На планерке я говорю об этом редактору:
— По-моему, не обязательно каждое письмо печатать в двух экземплярах. Есть такие письма, которые должны быть написаны от руки, а на карточке можно сделать пометку — «отвечено лично».
— Опять вы со своими фантазиями, Савельева, — морщится редактор, — будет проверка, и как мы узнаем, что вы там понаписали в «отвечено лично»… — Он глядит на меня черными пронзительными глазами и, как закоренелой двоечнице, которой ничего не объяснишь, а можно только вдолбить, тягостным голосом произносит: — Запомните, Савельева, письмо из редакции — это документ.

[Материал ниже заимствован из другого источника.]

(* ===== verification/Regexp.v ===== *)
(** * Go's regexp: the regular expressions that the program compiles

    A parser of the literals, for the part of Go's syntax that they use -
    groups, alternatives, character classes, [+] and [*], with the whole
    anchored by [^] and [$] -, the language of an expression, and a matcher by
    derivatives that decides it.  What a literal means is thus computed from
    the literal. *)

From S2P Require Import Prelude GoString.

(** A class of characters, by its ranges. *)
Definition char_set : Type := list (Ascii.ascii * Ascii.ascii).

Definition in_range (c : Ascii.ascii) (r : Ascii.ascii * Ascii.ascii) : bool :=
  Nat.leb (Ascii.nat_of_ascii r.1) (Ascii.nat_of_ascii c) && Nat.leb (Ascii.nat_of_ascii c) (Ascii.nat_of_ascii r.2).

Definition in_set (l : char_set) (c : Ascii.ascii) : bool := existsb (in_range c) l.

Inductive regex : Type :=
| RNone
| REps
| RSet (l : char_set)
| RAlt (r1 r2 : regex)
| RSeq (r1 r2 : regex)
| RStar (r : regex).

Definition RPlus (r : regex) : regex := RSeq r (RStar r).

(** ** The language of an expression *)

Inductive lang : regex → string → Prop :=
| lang_eps : lang REps ""
| lang_set l c : in_set l c = true → lang (RSet l) (String c "")
| lang_altl r1 r2 s : lang r1 s → lang (RAlt r1 r2) s
| lang_altr r1 r2 s : lang r2 s → lang (RAlt r1 r2) s
| lang_seq r1 r2 s t : lang r1 s → lang r2 t → lang (RSeq r1 r2) (s +:+ t)
| lang_star_nil r : lang (RStar r) ""
| lang_star_cons r s t : lang r s → lang (RStar r) t → lang (RStar r) (s +:+ t).
#[export] Hint Constructors lang : core.

(** ** Matching *)

Fixpoint nullable (r : regex) : bool :=
  match r with
  | RNone | RSet _ => false
  | REps | RStar _ => true
  | RAlt r1 r2 => nullable r1 || nullable r2
  | RSeq r1 r2 => nullable r1 && nullable r2
  end.

(** What is to follow the character. *)
Fixpoint deriv (c : Ascii.ascii) (r : regex) : regex :=
  match r with
  | RNone | REps => RNone
  | RSet l => if in_set l c then REps else RNone
  | RAlt r1 r2 => RAlt (deriv c r1) (deriv c r2)
  | RSeq r1 r2 =>
      if nullable r1 then RAlt (RSeq (deriv c r1) r2) (deriv c r2) else RSeq (deriv c r1) r2
  | RStar r => RSeq (deriv c r) (RStar r)
  end.

(** [MatchString] of an expression anchored at both ends. *)
Fixpoint MatchString (r : regex) (s : string) : bool :=
  match s with
  | EmptyString => nullable r
  | String c s => MatchString (deriv c r) s
  end.

Lemma nullable_lang r : nullable r = true ↔ lang r "".
Proof.
  split.
  - induction r; simpl; intros H; try done; auto.
    + apply orb_true_iff in H as [?|?]; auto.
    + apply andb_true_iff in H as [H1 H2]. apply (lang_seq _ _ "" ""); auto.
  - intros H. remember "" as s eqn:Hs. induction H; simpl; try done.
    + by rewrite IHlang.
    + rewrite IHlang by done. by rewrite orb_true_r.
    + destruct s; [|done]. simpl in Hs. by rewrite IHlang1, IHlang2.
Qed.

Lemma lang_seq_inv r1 r2 s : lang (RSeq r1 r2) s → ∃ s1 s2, s = s1 +:+ s2 ∧ lang r1 s1 ∧ lang r2 s2.
Proof. inversion 1; subst. by eexists _, _. Qed.

(** A star that matches a character: the first part that is not empty starts with it. *)
Lemma lang_star_step r c s :
  lang (RStar r) (String c s) → ∃ s1 s2, s = s1 +:+ s2 ∧ lang r (String c s1) ∧ lang (RStar r) s2.
Proof.
  remember (RStar r) as r0 eqn:Hr. remember (String c s) as s0 eqn:Hs. intros H. revert c s Hs.
  induction H; try done; injection Hr as ->. intros c s0 Hs. destruct s as [|c1 s1].
  - by apply IHlang2.
  - injection Hs as -> <-. by exists s1, t.
Qed.

Lemma deriv_lang c r s : lang (deriv c r) s ↔ lang r (String c s).
Proof.
  revert s. induction r as [| |l|r1 IH1 r2 IH2|r1 IH1 r2 IH2|r IH]; intros s; simpl.
  - split; by inversion 1.
  - split; by inversion 1.
  - destruct (in_set l c) eqn:Hc; split; inversion 1; subst; auto. congruence.
  - split; inversion 1; subst; [apply lang_altl; by apply IH1|apply lang_altr; by apply IH2|apply lang_altl; by apply IH1|apply lang_altr; by apply IH2].
  - assert (lang (RSeq (deriv c r1) r2) s → lang (RSeq r1 r2) (String c s)) as H1.
    { intros (s1 & s2 & -> & Hs1 & Hs2)%lang_seq_inv. apply (lang_seq _ _ (String c s1)); [by apply IH1|done]. }
    assert (lang (RSeq r1 r2) (String c s) → lang (RSeq (deriv c r1) r2) s ∨ lang r1 "" ∧ lang (deriv c r2) s) as H2.
    { intros ([|c1 s1] & s2 & Hs & Hs1 & Hs2)%lang_seq_inv.
      - right. change ("" +:+ s2) with s2 in Hs. subst s2. split; [done|by apply IH2].
      - left. rewrite append_cons in Hs. injection Hs as -> ->. apply lang_seq; [by apply IH1|done]. }
    destruct (nullable r1) eqn:Hn.
    + split; [inversion 1; subst; [by apply H1|]|].
      * apply (lang_seq _ _ ""); [by apply nullable_lang|by apply IH2].
      * intros [?|[_ ?]]%H2; auto.
    + split; [done|]. intros [?|[He%nullable_lang _]]%H2; [done|congruence].
  - split.
    + intros (s1 & s2 & -> & Hs1 & Hs2)%lang_seq_inv. apply (lang_star_cons _ (String c s1)); [by apply IH|done].
    + intros (s1 & s2 & -> & Hs1 & Hs2)%lang_star_step. apply lang_seq; [by apply IH|done].
Qed.

(** The matcher decides the language. *)
Lemma MatchString_lang r s : MatchString r s = true ↔ lang r s.
Proof.
  revert r. induction s as [|c s IH]; intros r; simpl; [apply nullable_lang|]. by rewrite IH, deriv_lang.
Qed.

(** ** Parsing *)

Definition chr (n : nat) : Ascii.ascii := Ascii.ascii_of_nat n.
Definition c_open := chr 40.
Definition c_close := chr 41.
Definition c_star := chr 42.
Definition c_plus := chr 43.
Definition c_dash := chr 45.
Definition c_lbracket := chr 91.
Definition c_rbracket := chr 93.
Definition c_caret := chr 94.
Definition c_bar := chr 124.
Definition c_dollar := chr 36.

(** Characters with another meaning, which the literals do not use: a dot, a question
    mark, a backslash, braces. *)
Definition not_a_literal (c : Ascii.ascii) : bool :=
  existsb (Ascii.eqb c)
    [c_open; c_close; c_star; c_plus; c_lbracket; c_rbracket; c_caret; c_bar; c_dollar; chr 46; chr 63; chr 92; chr 123; chr 125].

Definition cons_class (r : Ascii.ascii * Ascii.ascii) (p : option (char_set * string)) : option (char_set * string) :=
  match p with Some (l, rest) => Some (r :: l, rest) | None => None end.

(** The rest of a class: a range if a dash and another character follow; a dash is a
    character of its own anywhere else. *)
Fixpoint p_class (s : string) : option (char_set * string) :=
  match s with
  | EmptyString => None
  | String lo s1 =>
      if Ascii.eqb lo c_rbracket then Some ([], s1) else
      if Ascii.eqb lo (chr 92) then None else
      match s1 with
      | String d (String hi s3) =>
          if Ascii.eqb d c_dash && negb (Ascii.eqb hi c_rbracket) then
            if Nat.leb (Ascii.nat_of_ascii lo) (Ascii.nat_of_ascii hi) then cons_class (lo, hi) (p_class s3) else None
          else cons_class (lo, lo) (p_class s1)
      | _ => cons_class (lo, lo) (p_class s1)
      end
  end.

(** [+] or [*] after an atom. *)
Definition p_postfix (r : regex) (s : string) : regex * string :=
  match s with
  | String c rest => if Ascii.eqb c c_plus then (RPlus r, rest) else if Ascii.eqb c c_star then (RStar r, rest) else (r, s)
  | EmptyString => (r, s)
  end.

Definition seq_of (r1 r2 : regex) : regex := match r2 with REps => r1 | _ => RSeq r1 r2 end.

(** Alternatives of sequences of atoms; every call but the first follows a character
    that was consumed or decreases the fuel by one of two. *)
Fixpoint p_alt (n : nat) (s : string) : option (regex * string) :=
  match n with
  | O => None
  | S n =>
      match p_seq n s with
      | Some (r, String c rest) =>
          if Ascii.eqb c c_bar then
            match p_alt n rest with Some (r2, rest2) => Some (RAlt r r2, rest2) | None => None end
          else Some (r, String c rest)
      | p => p
      end
  end
with p_seq (n : nat) (s : string) : option (regex * string) :=
  match n with
  | O => None
  | S n =>
      match s with
      | EmptyString => Some (REps, s)
      | String c _ =>
          if Ascii.eqb c c_bar || Ascii.eqb c c_close then Some (REps, s) else
          match p_atom n s with
          | Some (r, rest) =>
              let '(r, rest) := p_postfix r rest in
              match p_seq n rest with Some (r2, rest2) => Some (seq_of r r2, rest2) | None => None end
          | None => None
          end
      end
  end
with p_atom (n : nat) (s : string) : option (regex * string) :=
  match n with
  | O => None
  | S n =>
      match s with
      | EmptyString => None
      | String c rest =>
          if Ascii.eqb c c_open then
            match p_alt n rest with
            | Some (r, String d rest2) => if Ascii.eqb d c_close then Some (r, rest2) else None
            | _ => None
            end
          else if Ascii.eqb c c_lbracket then
            match rest with
            | EmptyString => None
            | String d _ =>
                if Ascii.eqb d c_caret || Ascii.eqb d c_rbracket then None else
                match p_class rest with Some (l, rest2) => Some (RSet l, rest2) | None => None end
            end
          else if not_a_literal c then None else Some (RSet [(c, c)], rest)
      end
  end.

(** [MustCompile] of a literal [^(...)$]; [None] for others, and where Go panics. *)
Definition MustCompile (literal : string) : option regex :=
  match literal with
  | String c s =>
      if Ascii.eqb c c_caret then
        match p_atom (4 * String.length s) s with
        | Some (r, String d EmptyString) => if Ascii.eqb d c_dollar then Some r else None
        | _ => None
        end
      else None
  | EmptyString => None
  end.

(** ** Reading the language of an expression *)

Definition concat_strings (l : list string) : string := foldr String.append "" l.

Lemma lang_alt_iff r1 r2 s : lang (RAlt r1 r2) s ↔ lang r1 s ∨ lang r2 s.
Proof. split; [inversion 1; auto|intros [?|?]; auto]. Qed.

Lemma lang_seq_iff r1 r2 s : lang (RSeq r1 r2) s ↔ ∃ s1 s2, s = s1 +:+ s2 ∧ lang r1 s1 ∧ lang r2 s2.
Proof. split; [apply lang_seq_inv|]. intros (s1 & s2 & -> & ? & ?). auto. Qed.

Lemma lang_star_iff r s : lang (RStar r) s ↔ ∃ l, Forall (lang r) l ∧ s = concat_strings l.
Proof.
  split.
  - remember (RStar r) as r0 eqn:Hr. induction 1; try done; injection Hr as ->; [by exists []|].
    destruct (IHlang2 eq_refl) as (l & Hl & ->). exists (s :: l). split; [by constructor|done].
  - intros (l & Hl & ->). induction Hl; simpl; auto.
Qed.

Lemma lang_plus_iff r s : lang (RPlus r) s ↔ ∃ l, l ≠ [] ∧ Forall (lang r) l ∧ s = concat_strings l.
Proof.
  unfold RPlus. rewrite lang_seq_iff. split.
  - intros (s1 & s2 & -> & H1 & (l & Hl & ->)%lang_star_iff). exists (s1 :: l). split_ands; [done|by constructor|done].
  - intros ([|s1 l] & Hne & Hl & ->); [done|]. apply Forall_cons in Hl as [H1 Hl].
    exists s1, (concat_strings l). split_ands; [done|done|]. apply lang_star_iff. by exists l.
Qed.

Lemma lang_set_iff l s : lang (RSet l) s ↔ ∃ c, s = String c "" ∧ in_set l c = true.
Proof. split; [inversion 1; subst; by eexists|]. intros (c & -> & ?). auto. Qed.

(** One or more characters of a class. *)
Lemma lang_set_plus_iff l s : lang (RPlus (RSet l)) s ↔ s ≠ "" ∧ all_chars (in_set l) s = true.
Proof.
  rewrite lang_plus_iff. split.
  - intros (ss & Hne & Hl & ->). destruct Hl as [|s1 ss H1 Hl]; [done|].
    assert (all_chars (in_set l) (concat_strings (s1 :: ss)) = true) as Hall.
    { clear Hne. assert (Forall (lang (RSet l)) (s1 :: ss)) as Hf by by constructor. clear -Hf.
      induction Hf as [|x xs (c & -> & Hc)%lang_set_iff _ IH]; [done|]. simpl. by rewrite Hc. }
    split; [|done]. apply lang_set_iff in H1 as (c & -> & _). done.
  - intros [Hne Hall]. assert (∃ ss, Forall (lang (RSet l)) ss ∧ s = concat_strings ss) as (ss & Hss & ->).
    { clear Hne. induction s as [|c s IH]; [by exists []|]. simpl in Hall. apply andb_true_iff in Hall as [Hc Hs].
      destruct (IH Hs) as (ss & Hss & ->). exists (String c "" :: ss). split; [constructor; auto|done]. }
    exists ss. split_ands; [by intros ->|done|done].
Qed.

— …государственной важности, — шепчет мне сидящий рядом Генка, — тупица ты, Савельева, но мила.
Генка в меня влюблен. Может быть, это и не так, но я считаю, что влюблен, и это помогает мне жить. Наши столы в отделе стоят напротив. Когда Генка курит, повернувшись к окну, я поглядываю на него и говорю себе: «Он сейчас думает обо мне. И возможно, даже страдает». На планерках он смешит меня: «Савельева, ты щеки свеклой красишь?» Я хихикаю, щеки у меня розовые сами по себе. Редактор глядит на меня укоризненно, мой смех в его глазах — признак все той же тупости. Как ему объяснить, что смешат меня не Генкины слова, просто радостно, что Генка разглядывает мое лицо, радостно и смешно. «Савельева, когда ты смеешься, у тебя профиль как у деформированной брюквы». У меня готов ответ Генке: «Откуда такие познания в овощах?», но сказать ни слова не могу — смеюсь… Взгляд редактора становится отчаянным. Под таким взглядом ждешь, что он рявкнет что-нибудь оглушительное, но нет — вздыхает и говорит тихо:
— Подождем, товарищи.
Все ждут. Я с пылающим от смеха лицом покидаю кабинет редактора. В приемной машинистка Наташа отрывается от машинки и глядит на меня круглыми от удивления глазами. Желтые в густых черных ресничках изумленные глаза. Тонкие прекрасные руки.
— Ты красавица, Наташа, — говорю я ей, — редкостная красавица.
Лицо Наташи вспыхивает румянцем.
— Вас удалили?
— Зачем такое серьезное слово «удалили»? Надо называть все своими именами. Нет, меня не выгнали. Я сама ушла.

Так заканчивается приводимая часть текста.